### ASSIGNED TASK
Scan the entries for "Require". Every line that holds it is to be copied.

[[ DATA EXCERPTS open ]]

(* ===== verification/Items.v ===== *)
(** * Items: the achievements as list items

    Each experience block of [generate_resume_html] holds the list
    [' '.join([f'<li>{ach}</li>' for ach in exp.get('achievements', [])])]
    (line 65), and no other part of the document writes a [<li>].  This
    file reads the output's [<li>] elements with [Reader.element_texts]
    and proves that, on an input whose strings hold no ['<'], they are
    exactly [str] of the items the code iterates, experience after
    experience, in order (C15): a list of strings gives its strings, a
    string gives its characters, a dict its keys; an experience without
    [achievements] gives none. *)

From Stdlib Require Import List Ascii String Lia.
From S2P Require Import Prelude PyValue Renderer Reader.
Import ListNotations.
Open Scope bool_scope.
Open Scope string_scope.
Open Scope py_scope.

Definition li_open : string := "<li>".

(** [str(ach)] for each [ach in exp.get('achievements', [])], for a
    dict [exp]. *)
Definition experience_items (x : pyval) : list string :=
  match x with
  | VDict e => match py_iter (achievements_of e) with Ok items => map py_str items | Raise _ => [] end
  | _ => []
  end.

(** The items of every dict entry of [data.get('experiences', [])], in
    the order of lines 57-65. *)
Definition achievement_texts (data : pyval) : list string :=
  match data with
  | VDict d =>
      match dict_lookup d "experiences" with Some (VList l) => flat_map experience_items l | _ => [] end
  | _ => []
  end.

(** ** The templates' items *)

Ltac li_holes :=
  intros; repeat match goal with
  | H : no_lt ?a = true |- _ => pose proof (emits_clean li_open eq_refl a H); clear H
  end.

Lemma head_html_items (a1 a2 a3 a4 a5 a6 a7 a8 : string) :
  no_lt a1 = true -> no_lt a2 = true -> no_lt a3 = true -> no_lt a4 = true ->
  no_lt a5 = true -> no_lt a6 = true -> no_lt a7 = true -> no_lt a8 = true ->
  emits li_open (head_html a1 a2 a3 a4 a5 a6 a7 a8) [].
Proof. li_holes; unfold head_html; emits_build. Qed.

Lemma experience_html_items (a1 a2 a3 a4 a5 a6 : string) (w : list string) :
  no_lt a1 = true -> no_lt a2 = true -> no_lt a3 = true -> no_lt a4 = true ->
  no_lt a5 = true -> emits li_open a6 w -> emits li_open (experience_html a1 a2 a3 a4 a5 a6) w.
Proof. li_holes; unfold experience_html; eapply emits_eq; [emits_split | simpl; apply app_nil_r]. Qed.

Lemma education_open_items : emits li_open education_open [].
Proof. unfold education_open; emits_build. Qed.

Lemma education_html_items (a1 a2 a3 a4 a5 : string) :
  no_lt a1 = true -> no_lt a2 = true -> no_lt a3 = true -> no_lt a4 = true ->
  no_lt a5 = true -> emits li_open (education_html a1 a2 a3 a4 a5) [].
Proof. li_holes; unfold education_html; emits_build. Qed.

Lemma middle_html_items (a1 a2 : string) :
  no_lt a1 = true -> no_lt a2 = true -> emits li_open (middle_html a1 a2) [].
Proof. li_holes; unfold middle_html; emits_build. Qed.

Lemma project_html_items (a1 a2 a3 a4 : string) :
  no_lt a1 = true -> no_lt a2 = true -> no_lt a3 = true -> no_lt a4 = true ->
  emits li_open (project_html a1 a2 a3 a4) [].
Proof. li_holes; unfold project_html; emits_build. Qed.

Lemma footer_html_items (a1 a2 : string) :
  no_lt a1 = true -> no_lt a2 = true -> emits li_open (footer_html a1 a2) [].
Proof. li_holes; unfold footer_html; emits_build. Qed.

(** One [<li>{ach}</li>] is one item. *)
Lemma li_element_items (a : string) : no_lt a = true -> emits li_open ("<li>" ++ a ++ "</li>") [a].
Proof.
  intros H hs; rewrite !scan_app.
  assert (E : scan li_open (mk_scan hs (Outside 0)) "<li>" = mk_scan hs (Inside "")) by reflexivity.
  rewrite E, (scan_inside_clean li_open hs "" a H); reflexivity.
Qed.

Lemma li_items_items (achs : list string) :
  forallb no_lt achs = true ->
  emits li_open (concat " " (map (fun a => "<li>" ++ a ++ "</li>") achs)) achs.
Proof.
  rewrite forallb_forall; intros H; eapply emits_eq.
  - apply (emits_concat_flat li_open _ (fun a => [a])); [apply emits_lit; reflexivity|].
    intros a Ha; apply li_element_items, H, Ha.
  - induction achs as [|a achs IH]; simpl; [reflexivity|]; f_equal; apply IH.
    intros x Hx; apply H; right; exact Hx.
Qed.

(** ** The document's items *)

Lemma layout_experience_items (x : ExperienceView) :
  experience_clean x = true -> emits li_open (layout_experience x) (xv_achievements x).
Proof.
  unfold experience_clean, layout_experience; intros H; apply andb_prop in H as [H1 H2].
  rewrite forallb_forall in H1.
  apply experience_html_items; try (apply H1; simpl; tauto).
  apply li_items_items, H2.
Qed.

Lemma layout_education_items (x : EducationView) :
  education_clean x = true -> emits li_open (layout_education x) [].
Proof.
  unfold education_clean, layout_education; rewrite forallb_forall; intros H.
  apply education_html_items; apply H; simpl; tauto.
Qed.

Lemma layout_project_items (x : ProjectView) :
  project_clean x = true -> emits li_open (layout_project x) [].
Proof.
  unfold project_clean, layout_project; rewrite forallb_forall; intros H.
  apply project_html_items; apply H; simpl; tauto.
Qed.

Lemma layout_items (r : ResumeDoc) :
  doc_clean r = true -> emits li_open (layout r) (flat_map xv_achievements (doc_experiences r)).
Proof.
  unfold doc_clean; intros H; apply andb_prop in H as [H Hp]; apply andb_prop in H as [H Hd];
    apply andb_prop in H as [Hs He].
  rewrite forallb_forall in Hs.
  unfold layout; eapply emits_eq.
  { repeat match goal with |- emits _ (_ ++ _) _ => apply emits_app end.
    all: match goal with
         | |- emits _ (head_html _ _ _ _ _ _ _ _) _ => apply head_html_items
         | |- emits _ (middle_html _ _) _ => apply middle_html_items
         | |- emits _ (footer_html _ _) _ => apply footer_html_items
         | |- emits _ education_open _ => exact education_open_items
         | |- emits _ (concat "" (map layout_experience _)) _ =>
             exact (emits_entries_flat li_open _ _ _ _ layout_experience_items He)
         | |- emits _ (concat "" (map layout_education _)) _ =>
             exact (emits_entries li_open _ _ [] _ layout_education_items Hd)
         | |- emits _ (concat "" (map layout_project _)) _ =>
             exact (emits_entries li_open _ _ [] _ layout_project_items Hp)
         end.
    all: apply Hs; simpl; tauto. }
  rewrite !concat_map_repeat_nil, !app_nil_l, app_nil_r; reflexivity.
Qed.

(** The views of the dict entries carry the items the code iterates. *)
Lemma view_entries_items (l : list pyval) (xs : list ExperienceView) :
  view_entries view_experience l = Ok xs ->
  flat_map xv_achievements xs = flat_map experience_items l.
Proof.
  revert xs; induction l as [|x l IH]; intros xs E; simpl in E.
  - injection E as <-; reflexivity.
  - destruct x; simpl; try (apply IH; exact E).
    unfold view_experience in E; simpl in E; unfold experience_items.
    destruct (py_iter (achievements_of entries)) as [items|]; [|discriminate].
    apply bind_result_ok_inv in E as [rest [E' E]]; injection E as <-; simpl.
    f_equal; apply IH, E'.
Qed.

Lemma view_dict_items (d : list (string * pyval)) (r : ResumeDoc) :
  view_dict d = Ok r -> flat_map xv_achievements (doc_experiences r) = achievement_texts (VDict d).
Proof.
  unfold view_dict; intros V; apply bind_result_ok_inv in V as [exps [E V]].
  repeat (apply bind_result_ok_inv in V as [? [_ V]]).
  injection V as <-; cbn [doc_experiences]; revert E; unfold entries_spec, achievement_texts.
  destruct (dict_lookup d "experiences") as [[]|]; intros E;
    try (injection E as <-; reflexivity).
  apply view_entries_items, E.
Qed.

(** ** Theorems *)

(** C15: the list items of the document are the achievements (line
    65): whenever [generate_resume_html] returns, on an input none of
    whose strings holds a ['<'], the texts of the output's [<li>]
    elements are exactly [str] of each item of
    [exp.get('achievements', [])], for every dict entry [exp] of
    [experiences] in order: nothing else in the document is a list
    item, and no item is lost, merged or reordered. *)
Theorem generate_resume_html_items (data : pyval) (html : string) :
  generate_resume_html data = Ok html -> value_clean data = true ->
  element_texts li_open html = achievement_texts data.
Proof.
  intros E H; destruct data as [| | | | |d]; try discriminate.
  rewrite generate_resume_html_dict in E; destruct (view_dict d) as [r|] eqn:V; [|discriminate].
  injection E as <-; unfold element_texts.
  rewrite (layout_items r (view_dict_clean d r H V)), (view_dict_items d r V); reflexivity.
Qed.

Lemma generate_resume_html_items_witness :
  value_clean (VDict [("experiences", VList [VDict [("achievements", VList [VStr "Led"; VStr "Built"])];
                                             VStr "x"; VDict [("achievements", VStr "ab")]])]) = true /\
  element_texts li_open
    (match generate_resume_html
       (VDict [("experiences", VList [VDict [("achievements", VList [VStr "Led"; VStr "Built"])];
                                      VStr "x"; VDict [("achievements", VStr "ab")]])])
     with Ok h => h | Raise _ => "" end) = ["Led"; "Built"; "a"; "b"].
Proof.
  split; [reflexivity|].
  apply (generate_resume_html_items
    (VDict [("experiences", VList [VDict [("achievements", VList [VStr "Led"; VStr "Built"])];
                                   VStr "x"; VDict [("achievements", VStr "ab")]])])); reflexivity.
Defined.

[[ DATA EXCERPTS closed ]]

### TASK OUTPUT
From Stdlib Require Import List Ascii String Lia.
From S2P Require Import Prelude PyValue Renderer Reader.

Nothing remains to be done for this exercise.